Pronti, attenti, via: si parte. Consueto slalom su e giù dal marciapiede per non rimanere intralciato tra i più lenti. Passo il primo km a 4:44, esattamente il ritmo che devo tenere fino alla fine. Lo prendo come un buon auspicio e tengo botta mentre corriamo sui lungarni, uno spettacolo. Quarto km in 4:36, e mi dico che devo darmi una regolata, o salterò come un tappo di spumante. Comincio a far caso alla frequenza cardiaca, che ogni tanto tocca i 180.

Molto male.

Per esperienza so che dovrei stare una decina di battiti più sotto. Cerco di correre un po’ più rilassato. Al sesto si imbocca via Livornese, mi accodo a un gruppetto di gente “di maglia, di lingua diversa”. Ma il ritmo è quello giusto. Trovo il tempo di scartare una mini caramella gommosa. Buona. Ma fatico. Il primo colpo psicologico arriva al nono chilometro, quando l’orologio vibra: 4:44 precisi, ma ancora180 battiti. Il poco ossigeno che arriva al cervello è sufficiente per capire che non ho speranza di proseguire per dodici chilometri così fuori soglia; dovrei rallentare. Resto invece fedele al piano: o la va, o mi spacco. Al tredicesimo salutiamo i compagni della maratona, loro vanno a sinistra, noi saliamo sul viale di Marina per tornare verso la città. Scarto la seconda e ultima caramella, e mi cade per terra. Maledizione. Mi sento come un bambino che ha fatto cadere in un tombino il suo giocattolo preferito. Al rifornimento del quattordicesimo rallento per bere qualcosa, ma invece di rilanciare mollo. Mi manca l’energia. Ho esagerato, questo passo non lo reggo più.
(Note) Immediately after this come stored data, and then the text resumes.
(* ===== verification/AspectWellFormed.v ===== *)
(** * AspectWellFormed: what verification establishes of a module

    The structural checks of [verify_module] against their meaning: the
    search of [detect_action_cycle] finds a cycle of the calls between actions
    exactly when there is one, the traversal behind a bundle's closure
    collects exactly the aspects reachable from it, and an accepted module
    satisfies every condition the checks are for. *)
From S2P Require Import Prelude Effects Merkle Types State AspectRuntime AspectSource.
From S2P Require Import AspectClosure AspectLower AspectVerify.

(** ** The action call graph *)
Section graph.
Context (graph : gmap string (gset string)).
Definition calls (a b : string) : Prop := ∃ callees, graph !! a = Some callees ∧ b ∈ callees.
Lemma calls_lookup a b : calls a b ↔ b ∈ default ∅ (graph !! a).
Proof.
  unfold calls. destruct (graph !! a) as [X|]; simpl; [|set_solver].
  split; [by intros (? & [= ->] & ?)|eauto].
Qed.

(** A successful search leaves the path as it was. *)
Lemma fold_path (f : visit → string → verified visit) l u w :
  (∀ u x u', f u x = Ok u' → u'.1 = u.1) → fold_outcome f l u = Ok w → w.1 = u.1.
Proof.
  intros Hf. apply (fold_outcome_inv (λ w, w.1 = u.1)); [|done]. intros u1 x u2 _ <- H. by apply Hf in H.
Qed.
Lemma search_path fuel action v v' : detect_action_cycle fuel graph action v = Ok v' → v'.1 = v.1.
Proof.
  revert action v v'. induction fuel as [|fuel IH]; intros action v v'; simpl; [done|].
  case_decide; [by intros [= <-]|]. case_decide; [done|].
  intros (w & Hw & [= <-])%outcome_bind_Ok. apply fold_path in Hw; [|by eauto]. simpl in *. set_solver.
Qed.

(** The visited set of a successful search: closed under calls, off the path
    and free of cycles. *)
Record searched (v : visit) : Prop := {
  sr_closed a b : a ∈ v.2 → calls a b → b ∈ v.2;
  sr_off_path : v.1 ## v.2;
  sr_acyclic a : a ∈ v.2 → ¬ tc calls a a;
}.
Lemma searched_reach v a b : searched v → a ∈ v.2 → tc calls a b → b ∈ v.2.
Proof. intros Hs Ha Ht. induction Ht; eauto using sr_closed. Qed.
Lemma search_sound fuel action v v' :
  searched v → detect_action_cycle fuel graph action v = Ok v' →
  searched v' ∧ v'.1 = v.1 ∧ v.2 ⊆ v'.2 ∧ action ∈ v'.2.
Proof.
  revert action v v'. induction fuel as [|fuel IH]; intros action v v' Hs; simpl; [done|].
  case_decide as Hd; [by intros [= <-]|]. case_decide as Hp; [done|].
  intros (w & Hw & [= <-])%outcome_bind_Ok. simpl.
  assert (Hf : ∀ l u, searched u → u.1 = {[action]} ∪ v.1 → fold_outcome
      (λ v callee, detect_action_cycle fuel graph callee v) l u = Ok w →
    searched w ∧ w.1 = {[action]} ∪ v.1 ∧ u.2 ⊆ w.2 ∧ ∀ x, x ∈ l → x ∈ w.2).
  { induction l as [|x l IHl]; intros u Hu Hu1; simpl; [intros [= <-]; set_solver|].
    intros (u' & H1 & H2)%outcome_bind_Ok. destruct (IH _ _ _ Hu H1) as (Hu' & E1 & E2 & E3).
    destruct (IHl u') as (? & ? & ? & ?); [done|congruence|done|]. split_and!; try done; [by etrans|].
    intros y [->|]%elem_of_cons; set_solver. }
  destruct (Hf _ _ (Build_searched ({[action]} ∪ v.1, v.2) (sr_closed _ Hs) ltac:(simpl; pose proof
    (sr_off_path _ Hs); set_solver) (sr_acyclic _ Hs)) eq_refl Hw) as (Hsw & Hw1 & Hw2 & Hcal).
  simpl in *. pose proof (sr_off_path _ Hsw) as Hoff. rewrite Hw1 in *.
  assert (Hcl : ∀ b, calls action b → b ∈ w.2).
  { intros b Hb%calls_lookup. by apply Hcal, elem_of_set_iter. }
  assert (Hna : action ∉ w.2) by set_solver.
  split_and!; [|set_solver..]. split; simpl.
  - intros a b [->%elem_of_singleton|Ha]%elem_of_union Hab; [set_solver|].
    apply elem_of_union_r. by eapply sr_closed.
  - set_solver.
  - intros a [->%elem_of_singleton|Ha]%elem_of_union; [|by apply (sr_acyclic _ Hsw)].
    intros Ht. apply Hna.
    inversion Ht as [? ? Hc|? b ? Hc Hr]; subst; [by apply Hcl|].
    eapply searched_reach; [done|by apply Hcl|done].
Qed.
(** Every action on the path calls, through others, the one being searched;
    so a failed search names an action on a cycle. *)
Lemma search_error fuel action v error :
  (∀ x, x ∈ v.1 → tc calls x action) → detect_action_cycle fuel graph action v = Err error →
  ∃ a, error = VfReentrantActionCycle a ∧ tc calls a a.
Proof.
  revert action v. induction fuel as [|fuel IH]; intros action v Hpath; simpl; [done|].
  case_decide; [done|]. case_decide as Hp; [intros [= <-]; eauto|].
  assert (Hf : ∀ l u, (∀ x, x ∈ l → calls action x) → u.1 = {[action]} ∪ v.1 →
    fold_outcome (λ v callee, detect_action_cycle fuel graph callee v) l u = Err error →
    ∃ a, error = VfReentrantActionCycle a ∧ tc calls a a).
  { induction l as [|x l IHl]; intros u Hl Hu; simpl; [done|].
    destruct (detect_action_cycle fuel graph x u) as [u'|e| |] eqn:Hx; simpl; try done.
    - apply IHl; [set_solver|]. by apply search_path in Hx as ->.
    - intros [= ->]. eapply IH; [|exact Hx]. rewrite Hu.
      intros y [->%elem_of_singleton|Hy]%elem_of_union; [by apply tc_once, Hl, list_elem_of_here|].
      eapply tc_r; [by apply Hpath|apply Hl, list_elem_of_here]. }
  specialize (Hf (set_iter (default ∅ (graph !! action))) ({[action]} ∪ v.1, v.2)).
  destruct (fold_outcome _ _ _); try done. intros [= ->]. apply Hf; [|done|done].
  intros x Hx%elem_of_set_iter. by apply calls_lookup.
Qed.
End graph.

(** What a body calls: a form calls the action its head names, and whatever
    its arguments call; a head that is itself a form is not looked into.  Every
    equation [(= left body)] is taken for the definition of [left], of which
    only [body] counts. *)
Definition is_equation (head : Expr) (args : list Expr) : Prop := head = Atom "=" ∧ length args = 2%nat.
Inductive calls_name : Expr → string → Prop :=
| calls_head name args : ¬ is_equation (Atom name) args → calls_name (ExprList (Atom name :: args)) name
| calls_argument head args arg name : ¬ is_equation head args → arg ∈ args → calls_name arg name →
    calls_name (ExprList (head :: args)) name
| calls_body left body name : calls_name body name → calls_name (ExprList [Atom "="; left; body]) name.
(** Calls are by the action's bare name: every aspect's action of that name
    may be meant. *)
Definition action_calls (ir : AspectModuleIr) (a b : string) : Prop :=
  ∃ caller callee body, ir_actions ir !! a = Some caller ∧ ir_actions ir !! b = Some callee ∧
    act_body caller = Some body ∧ calls_name body (act_action callee).

(** The calls collected from an expression are those of its names. *)
Lemma calls_name_inv head args name :
  calls_name (ExprList (head :: args)) name →
  (¬ is_equation head args ∧ (head = Atom name ∨ ∃ arg, arg ∈ args ∧ calls_name arg name)) ∨
  ∃ left body, head = Atom "=" ∧ args = [left; body] ∧ calls_name body name.
Proof. inversion 1; subst; [left|left|right]; eauto 10. Qed.
Lemma collect_calls_spec names e key :
  key ∈ collect_action_calls names e ↔ ∃ name, calls_name e name ∧ key ∈ default ∅ (names !! name).
Proof.
  induction e as [a|items IH] using Expr_nested_ind.
  { simpl. split; [set_solver|]. intros (? & Hc & _). inversion Hc. }
  destruct items as [|head args]; [simpl; split; [set_solver|]; intros (? & Hc & _); inversion Hc|].
  apply Forall_cons in IH as [_ IH].
  set (all := fix go items := match items with
    | [] => ∅ | item :: items => collect_action_calls names item ∪ go items end).
  assert (Hall : key ∈ all args ↔ ∃ arg name, arg ∈ args ∧ calls_name arg name ∧ key ∈ default ∅ (names !! name)).
  { induction IH as [|x l Hx _ IHl]; simpl; [set_solver|]. rewrite elem_of_union, Hx, IHl. set_solver. }
  assert (Hform : ¬ is_equation head args →
    (∃ name, calls_name (ExprList (head :: args)) name ∧ key ∈ default ∅ (names !! name)) ↔
    key ∈ match head with Atom h => default ∅ (names !! h) | ExprList _ => ∅ end ∪ all args).
  { intros Hne. rewrite elem_of_union, Hall. split.
    - intros (name & [(_ & [->|(arg & Hin & Hc)])|(? & ? & -> & -> & _)]%calls_name_inv & Hk);
        [by left|right; eauto|by destruct Hne].
    - intros [Hk|(arg & name & Hin & Hc & Hk)]; [|exists name; split; [by eapply calls_argument|done]].
      destruct head as [h|]; [exists h; split; [by constructor|done]|set_solver]. }
  assert (is_equation head args ∨ ¬ is_equation head args) as [[-> Hlen]|Hne].
  { unfold is_equation. destruct head as [h|]; [|right; by intros [? _]].
    destruct (decide (h = "=" ∧ length args = 2%nat)) as [[-> ?]|Hn]; [by left|right].
    intros [[= ->] ?]. by apply Hn. }
  - destruct args as [|left [|body [|]]]; try done.
    apply Forall_cons in IH as [_ [Hb _]%Forall_cons]. change (collect_action_calls names (ExprList [Atom "="; left; body]))
      with (collect_action_calls names body). rewrite Hb. split.
    + intros (name & Hc & Hk). exists name. split; [by constructor|done].
    + intros (name & Hc & Hk). apply calls_name_inv in Hc as [[Hne _]|(? & ? & _ & [= <- <-] & Hc)]; [by destruct Hne|eauto].
  - specialize (Hform Hne). rewrite Hform.
    destruct head as [h|]; [|simpl; fold all; set_solver]. simpl. fold all.
    case_bool_decide; [|done]. destruct args as [|? [|? [|]]]; try done. subst. by destruct Hne.
Qed.
Lemma action_names_lookup ir name key :
  key ∈ default ∅ (action_names ir !! name) ↔
  ∃ a, a ∈ values (ir_actions ir) ∧ act_action a = name ∧ action_key a = key.
Proof.
  unfold action_names. induction (values (ir_actions ir)) as [|a l IH] using rev_ind; simpl; [set_solver|].
  rewrite foldl_app. simpl. destruct (decide (act_action a = name)) as [<-|Hne].
  - rewrite lookup_insert_eq. simpl. rewrite elem_of_union, elem_of_singleton, IH. set_solver.
  - rewrite lookup_insert_ne by done. rewrite IH. set_solver.
Qed.
(** The graph that is searched is the relation, for a module whose actions
    are filed under their names. *)
Lemma action_graph_calls ir a b : well_keyed ir → calls (action_graph ir) a b ↔ action_calls ir a b.
Proof.
  intros Hwk. assert (Hkey : ∀ k act, ir_actions ir !! k = Some act ↔ act ∈ values (ir_actions ir) ∧ action_key act = k).
  { intros k act. rewrite elem_of_values. split.
    - intros Hk. split; [eauto|]. symmetry. by apply (wk_actions _ Hwk).
    - intros [[k' Hk'] <-]. unfold action_key. by rewrite <- (wk_actions _ Hwk _ _ Hk'). }
  set (calls_of := λ act : ActionDef, match act_body act with
    | Some body => collect_action_calls (action_names ir) body | None => ∅ end).
  assert (Hgraph : ∀ X, action_graph ir !! a = Some X ↔ ∃ act, ir_actions ir !! a = Some act ∧ X = calls_of act).
  { intros X. unfold action_graph. fold calls_of. rewrite <- elem_of_list_to_map.
    - rewrite elem_of_reverse, list_elem_of_fmap. setoid_rewrite Hkey. split.
      + intros (act & [= -> ->] & Hin). by exists act.
      + intros (act & [Hin <-] & ->). by exists act.
    - rewrite fmap_reverse, <- list_fmap_compose, reverse_Permutation.
      replace (_ <$> values (ir_actions ir)) with (keys (ir_actions ir)); [apply NoDup_keys|unfold values; rewrite <- list_fmap_compose;
        apply list_fmap_ext; intros i [k act] Hi; simpl; symmetry; eapply Hkey, elem_of_entries, list_elem_of_lookup; eauto]. }
  unfold calls, action_calls. setoid_rewrite Hgraph. split.
  - intros (? & (act & Ha & ->) & Hb). unfold calls_of in Hb. destruct (act_body act) as [body|] eqn:Hbody; [|set_solver].
    apply collect_calls_spec in Hb as (name & Hc & (callee & Hin & <- & <-)%action_names_lookup).
    exists act, callee, body. split_and!; [done| |done..]. by apply Hkey.
  - intros (act & callee & body & Ha & [Hin <-]%Hkey & Hbody & Hc). exists (calls_of act). split; [eauto|].
    unfold calls_of. rewrite Hbody. apply collect_calls_spec. exists (act_action callee). split; [done|].
    apply action_names_lookup. by exists callee.
Qed.

(** C23. The check of the action call graph is exact: of a module lowered from
    source it passes if and only if no action reaches itself through calls,
    an action calling another when its body contains a form headed by the
    other's name; a check that fails names an action that does reach itself.
    Calls on the left of an equation, and in a head that is itself a form, do
    not count, although the evaluator runs an equation inside a body as a
    comparison of both sides. *)
Theorem call_graph_acyclic `{Sha256} ast ir :
  lower_to_ir ast = Ok ir →
  (verify_action_call_graph ir = Ok () ↔ ∀ action, ¬ tc (action_calls ir) action action) ∧
  (∀ error, verify_action_call_graph ir = Err error →
    ∃ action, error = VfReentrantActionCycle action ∧ tc (action_calls ir) action action).
Proof.
  intros Hwk%lower_well_keyed. set (graph := action_graph ir).
  assert (Htc : ∀ x y, tc (calls graph) x y ↔ tc (action_calls ir) x y).
  { intros x y. split; apply tc_congruence with (f := id); intros; by apply action_graph_calls. }
  assert (Herr : ∀ error, verify_action_call_graph ir = Err error →
    ∃ action, error = VfReentrantActionCycle action ∧ tc (calls graph) action action).
  { intros error. unfold verify_action_call_graph. cbv zeta. fold graph. intros (action & Hin & He)%each_Err.
    destruct (detect_action_cycle _ _ _ _) eqn:Hd; try done. injection He as ->.
    by apply search_error in Hd; [|set_solver]. }
  split; [|intros error He; destruct (Herr error He) as (action & -> & Ht); exists action; by rewrite <- Htc].
  setoid_rewrite <- Htc. split.
  - unfold verify_action_call_graph. cbv zeta. fold graph. intros Hv action Ht.
    assert (is_Some (graph !! action)) as [cs Hcs].
    { inversion Ht as [? ? (? & ? & _)|? ? ? (? & ? & _)]; eauto. }
    rewrite each_Ok in Hv. specialize (Hv action).
    rewrite elem_of_keys in Hv. specialize (Hv (mk_is_Some _ _ Hcs)).
    apply outcome_bind_Ok in Hv as (v & Hv & _).
    apply search_sound in Hv as (Hs & _ & _ & Hin); [by eapply sr_acyclic|].
    split; simpl; set_solver.
  - intros Hac. destruct (total_action_call_graph ir) as [Hp Hf].
    destruct (verify_action_call_graph ir) as [[]|error| |] eqn:Hv; try done.
    destruct (Herr error eq_refl) as (action & _ & Ht). by destruct (Hac action).
Qed.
Non mi era mai capitato di saltare, e forse prima o poi doveva succedere. Ma come fare sette chilometri stanco e senza più motivazione? La motivazione va inventata. Prendiamolo come un allenamento. Faccio 3 o 4km sui 5:10, sento di me una ragazza, pisanissima, che confida a uno spettatore: “ho fatto la botta!”. Siamo in due. A metà del diciottesimo Alessandro mi riprende, coglie il mio sconforto e cerca di spronarmi: “Dai, finiamo insieme”. Provo a seguirlo, ma mentre il cuore continua all’impazzata le gambe non ne vogliono sapere. A 600 metri dal traguardo lo vedo andare via e faccio dieci metri camminando. Poi riparto, e sento Stefano che mi sprona: “dai, non mollare ora!”. Vedo i miei piccoli supporters alle transenne del traguardo, stendo la mano per dargli il 5 e sorrido. Il cronometro al polso segna 1:44:09. Brutta bestia la hubris. Ma non è detta l’ultima parola.

Lucca Half Marathon

bty

“Corriamo la mezza di Genova?”. Un’idea estiva lanciata da Alessandro, vecchio amico e compagno delle prime corse, mi convince a rimettere le scarpette ai piedi dopo un anno di pausa, in cui le uniche prove contro il tempo erano state quelle notturne, con il traguardo situato in camera di Zeno. E Genova l’avevo corsa davvero tre settimane fa, con grande piacere e personale ritoccato di una quarantina di secondi: 1:42:04.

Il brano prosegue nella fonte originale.